Well what she did wasn't great but I thought you were going to say something truly terrible! YABU to drag this up 10 years later, especially so publicly. I'm not saying what she did was acceptable but your reaction is not proportionate. Delete your comment and move on.

mummytolittledragons · 24/01/2021 10:23

Did she even remember you op?

MaMaD1990 · 24/01/2021 10:27

It wasn't the wisest thing to do leaving a comment but I imagine you had some left over anger at her which made you feel like you wanted to 'out her' for lack of a better term. I would block her, forget her and move on.

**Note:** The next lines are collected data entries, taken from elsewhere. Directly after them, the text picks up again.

(** * Food-Diary: the per-day record store and the monthly analytics

    A shallow embedding of the store and analytics code of the Food-Diary
    application: the daily log screen ([DailyLog]: [loadDayData],
    [saveDayData], [handleSaveEntry], [handleDeleteFood] and its two
    effects), the entry dialog's [handleSave], and the statistics screen
    ([Stats]: [calculateMoodAverages], [loadChartDataForMonth],
    [handleMonthChange]).

    Conventions of the model.
    - A JavaScript [Date] is a civil date with a time of day, in the local
      calendar; [getTime] gives its millisecond count, and the relational
      operators on dates compare these counts, as [valueOf] does.
    - [AsyncStorage] is a finite map from keys to stored values.  The code
      writes a value with [JSON.stringify] and reads it back with
      [JSON.parse] at the declared interface [DayData]; the model keeps, for
      each key, the parsed value at that interface.  A stored text is never
      the empty string, so the test [if (data)] is the presence test.
    - Numbers that the code only adds and counts are integers ([Z]); the
      quotients it forms (the averages) are exact rationals, kept reduced.
    - [toLowerCase], [trim] and the white space of [parseInt] are taken on
      the ASCII characters.
    - A JavaScript object used as a dictionary is a [gmap] on its own keys. *)

From Stdlib Require Import ZArith QArith Lia Lqa Ascii String List.
From stdpp Require Import gmap strings list fin_maps sorting.

Local Open Scope Z_scope.

(** ** Dates (the part of [Date] and date-fns the screens use) *)

Record Date := mkDate {
  year : Z;
  month : Z;        (* 1..12, as [format] prints it *)
  day : Z;          (* 1..daysInMonth *)
  tod : Z           (* milliseconds since midnight, 0..86399999 *)
}.

Definition msPerDay : Z := 86400000.

Definition isLeapYear (y : Z) : bool :=
  (y mod 4 =? 0) && (negb (y mod 100 =? 0) || (y mod 400 =? 0)).

Definition daysInMonth (y m : Z) : Z :=
  if m =? 2 then (if isLeapYear y then 29 else 28)
  else if (m =? 4) || (m =? 6) || (m =? 9) || (m =? 11) then 30
  else 31.

Definition validDate (d : Date) : Prop :=
  1 <= month d <= 12 /\ 1 <= day d <= daysInMonth (year d) (month d)
  /\ 0 <= tod d < msPerDay.

(** Days since 1970-01-01 of a civil date. *)
Definition daysFromCivil (y m d : Z) : Z :=
  let y' := if m <=? 2 then y - 1 else y in
  let era := y' / 400 in
  let yoe := y' - era * 400 in
  let mp := if m <=? 2 then m + 9 else m - 3 in
  let doy := (153 * mp + 2) / 5 + d - 1 in
  let doe := yoe * 365 + yoe / 4 - yoe / 100 + doy in
  era * 146097 + doe - 719468.

Definition getTime (d : Date) : Z :=
  daysFromCivil (year d) (month d) (day d) * msPerDay + tod d.

(** [a <= b] and [a > b] on dates compare the millisecond counts. *)
Definition Date_leb (a b : Date) : bool := getTime a <=? getTime b.
Definition Date_gtb (a b : Date) : bool := getTime b <? getTime a.

Definition startOfMonth (d : Date) : Date :=
  mkDate (year d) (month d) 1 0.

Definition endOfMonth (d : Date) : Date :=
  mkDate (year d) (month d) (daysInMonth (year d) (month d)) (msPerDay - 1).

Definition nextDay (d : Date) : Date :=
  if day d <? daysInMonth (year d) (month d)
  then mkDate (year d) (month d) (day d + 1) (tod d)
  else if month d <? 12
       then mkDate (year d) (month d + 1) 1 (tod d)
       else mkDate (year d + 1) 1 1 (tod d).

Definition prevDay (d : Date) : Date :=
  if 1 <? day d
  then mkDate (year d) (month d) (day d - 1) (tod d)
  else if 1 <? month d
       then mkDate (year d) (month d - 1)
                   (daysInMonth (year d) (month d - 1)) (tod d)
       else mkDate (year d - 1) 12 31 (tod d).

(** [addDays] sets the day of the month to [getDate () + amount]; the
    [Date] object carries the overflow into the month and the year. *)
Definition addDays (d : Date) (amount : Z) : Date :=
  if 0 <=? amount
  then Nat.iter (Z.to_nat amount) nextDay d
  else Nat.iter (Z.to_nat (- amount)) prevDay d.

Definition subDays (d : Date) (amount : Z) : Date := addDays d (- amount).

(** [addMonths] keeps the day of the month unless the target month is
    shorter, in which case it takes that month's last day; the time of day
    is kept. *)
Definition addMonths (d : Date) (amount : Z) : Date :=
  let idx := year d * 12 + (month d - 1) + amount in
  let y' := idx / 12 in
  let m' := idx mod 12 + 1 in
  mkDate y' m' (Z.min (day d) (daysInMonth y' m')) (tod d).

sundaysgirls · 24/01/2021 10:35

MN is a beacon for women who pounce to make another woman feel like shit.

The OP is getting a taste of her own medicine.

TillyTopper · 24/01/2021 10:54

Why on earth would you comment online for everyone to see? I think what she did was wrong of course, but move on and don't get involved with her or engage. That was only going to end one way - and not pleasantly.

Thisisworsethananticpated · 24/01/2021 15:35

I’m totally sympathetic
Also had a CM from hell

But Facebook ??? No
Delete the comments

SarahBellam · 24/01/2021 15:41

Wow, airing a 10 year old grudge on social media is next level bonkers. She’s probably terrified she’s going to wake up with a horses head in her bed now.

FrankskinnerscRoc · 24/01/2021 15:54

Imagine the headlines - MN Bitches wiped our by Mafia Gal 😆

The people who rushed to her defence are probably as bad as her OP.